Global big data spending to exceed $31 billion in 2013, says ABI Research

Global spending on big data will exceed $31 billion in 2013, according to a recent forecast by ABI Research.

The spending will grow at a CAGR of 29.6 percent over the next five years, reaching $114 billion in 2018.

The forecast includes the money spent on internal salaries, professional services, technology services, internal hardware, and internal software.

According to ABI Research, big data initiatives salaries account for about half of the current spending with other half allocated to vendors’ products and services.

Big data

A good share of the money is spent on the associated professional services, which have sprung up to assist firms that are data-rich but skills-poor, the research said.

Narrowing the said skills gap, as well as improving the productivity of dedicated data scientists, represents a lucrative revenue opportunity for the sector’s vendors, the research said.  Projects like Cloudera’s Impala project, the hitherto readiest attempt to enable SQL on Hadoop clusters, is an example of this demand being addressed on the database front.

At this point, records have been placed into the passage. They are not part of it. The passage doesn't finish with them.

(** ** Approval requests and grants *)

Inductive ApprovalSourceKind :=
| AsSession | AsAgent | AsTeam | AsMission | AsSteward | AsEvolution | AsApplication.

Record ApprovalApplicationSource := {
  aa_app_id : string;
  aa_correlation_schema : string;
  aa_decision_capability : string
}.

Record ApprovalSource := {
  as_kind : ApprovalSourceKind;
  as_session_id : option string;
  as_agent_id : option string;
  as_team_id : option string;
  as_mission_id : option string;
  as_resource_ref : option string;
  as_review_ref : option string;
  as_application : option ApprovalApplicationSource
}.

Inductive ApprovalProfile := ApSupervised | ApBalanced | ApAutonomous | ApTrustAll.
Inductive SandboxPosture := SpReadOnly | SpWorkspaceWrite | SpHostFullAccess.
Inductive ApprovalTimeoutPolicy :=
| ToPending | ToAutoDeny | ToContinueAlternative | ToAutoApproveOnce.
Inductive ApprovalDomain :=
| AdExecution | AdKnowledge | AdSkill | AdEvolution | AdApplication | AdSystem.
Inductive LowRiskTimeoutAction := LrAutoApproveOnce | LrPending.
Inductive ApprovalStatus :=
| StPending | StApproved | StDenied | StSkipped | StTimedOut | StCancelled | StSuperseded.
Inductive ApprovalGrantStatus := AgActive | AgRevoked | AgExpired.

Record ApprovalContext := {
  cx_principal_id : string;
  cx_profile_id : string;
  cx_approval_profile : option ApprovalProfile;
  cx_workspace_key : string;
  cx_session_id : option string;
  cx_turn_id : option string;
  cx_task_id : option string;
  cx_capability : string;
  cx_invocation_id : option string;
  cx_execution_id : option string;
  cx_strategy_decision_ref : option string;
  cx_source_surface : option string;
  cx_resource_targets : list string;
  cx_effect : option ToolEffectDescriptor;
  cx_explicit_ask : bool;
  cx_policy_revision : N;
  cx_requested_sandbox_posture : option SandboxPosture;
  cx_effective_sandbox_posture : option SandboxPosture
}.

Record ApprovalDecision := {
  dn_approved : bool;
  dn_reason : string;
  dn_scope : ApprovalGrantScope;
  dn_actor : ApprovalDecisionActor;
  dn_evidence_refs : list string;
  dn_decided_at_ms : N
}.

Record ApprovalRequest := {
  aq_approval_id : string;
  aq_source : ApprovalSource;
  aq_context : ApprovalContext;
  aq_action : string;
  aq_summary : string;
  aq_risk : TaskRisk;
  aq_domain : ApprovalDomain;
  aq_blocks_execution : bool;
  aq_skippable : bool;
  aq_allowed_scopes : list ApprovalGrantScope;
  aq_evidence_refs : list string;
  aq_timeout_policy : ApprovalTimeoutPolicy;
  aq_status : ApprovalStatus;
  aq_decision : option ApprovalDecision;
  aq_created_at_ms : N;
  aq_expires_at_ms : option N;
  aq_resolved_at_ms : option N
}.

Record SubmitApprovalRequest := {
  sa_source : ApprovalSource;
  sa_context : ApprovalContext;
  sa_action : string;
  sa_summary : string;
  sa_risk : TaskRisk;
  sa_domain : ApprovalDomain;
  sa_blocks_execution : bool;
  sa_evidence_refs : list string;
  sa_timeout_policy : ApprovalTimeoutPolicy
}.

Record ApprovalDecisionReceipt := {
  rd_approval_id : string;
  rd_status : ApprovalStatus;
  rd_route_back : ApprovalSource;
  rd_message : string;
  rd_grant_id : option string
}.

Record ApprovalGrant := {
  gt_grant_id : string;
  gt_approval_id : string;
  gt_scope : ApprovalGrantScope;
  gt_principal_id : string;
  gt_profile_id : string;
  gt_workspace_key : string;
  gt_capability : string;
  gt_session_id : option string;
  gt_turn_id : option string;
  gt_task_id : option string;
  gt_invocation_id : option string;
  gt_resource_targets : list string;
  gt_effect_descriptor_hash : option string;
  gt_risk_ceiling : TaskRisk;
  gt_policy_revision : N;
  gt_status : ApprovalGrantStatus;
  gt_issued_by : ApprovalDecisionActor;
  gt_created_at_ms : N;
  gt_expires_at_ms : option N;
  gt_revoked_at_ms : option N;
  gt_revoke_reason : option string
}.

#[export] Instance ApprovalSourceKind_eq_dec : EqDecision ApprovalSourceKind.
Proof. solve_decision. Defined.
#[export] Instance ApprovalApplicationSource_eq_dec : EqDecision ApprovalApplicationSource.
Proof. solve_decision. Defined.
#[export] Instance ApprovalSource_eq_dec : EqDecision ApprovalSource.
Proof. solve_decision. Defined.
#[export] Instance ApprovalProfile_eq_dec : EqDecision ApprovalProfile.
Proof. solve_decision. Defined.
#[export] Instance SandboxPosture_eq_dec : EqDecision SandboxPosture.
Proof. solve_decision. Defined.
#[export] Instance ApprovalTimeoutPolicy_eq_dec : EqDecision ApprovalTimeoutPolicy.
Proof. solve_decision. Defined.
#[export] Instance ApprovalDomain_eq_dec : EqDecision ApprovalDomain.
Proof. solve_decision. Defined.
#[export] Instance LowRiskTimeoutAction_eq_dec : EqDecision LowRiskTimeoutAction.
Proof. solve_decision. Defined.
#[export] Instance ApprovalStatus_eq_dec : EqDecision ApprovalStatus.
Proof. solve_decision. Defined.
#[export] Instance ApprovalGrantStatus_eq_dec : EqDecision ApprovalGrantStatus.
Proof. solve_decision. Defined.
#[export] Instance ApprovalContext_eq_dec : EqDecision ApprovalContext.
Proof. solve_decision. Defined.
#[export] Instance ApprovalDecision_eq_dec : EqDecision ApprovalDecision.
Proof. solve_decision. Defined.
#[export] Instance ApprovalRequest_eq_dec : EqDecision ApprovalRequest.
Proof. solve_decision. Defined.
#[export] Instance ApprovalGrant_eq_dec : EqDecision ApprovalGrant.
Proof. solve_decision. Defined.

(** [ApprovalStatus::as_str] and its reading back from an event's status *)
Definition approval_status_as_str (s : ApprovalStatus) : string :=
  match s with
  | StPending => "pending" | StApproved => "approved" | StDenied => "denied"
  | StSkipped => "skipped" | StTimedOut => "timed_out" | StCancelled => "cancelled"
  | StSuperseded => "superseded"
  end.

A lot of innovation is expected to happen from the field of analytics. Machine learning and its application in advanced analytics is one area that will make both the public and private sectors data-savvier than anything else.

While big players such as IBM and HP are understandably moving to this direction, analytics startups, like Ayasdi and Skytree have machine learning in their very DNA. Eventually, such innovations will put analytics within any domain expert’s reach. At that point, data will stop being ‘big’ again.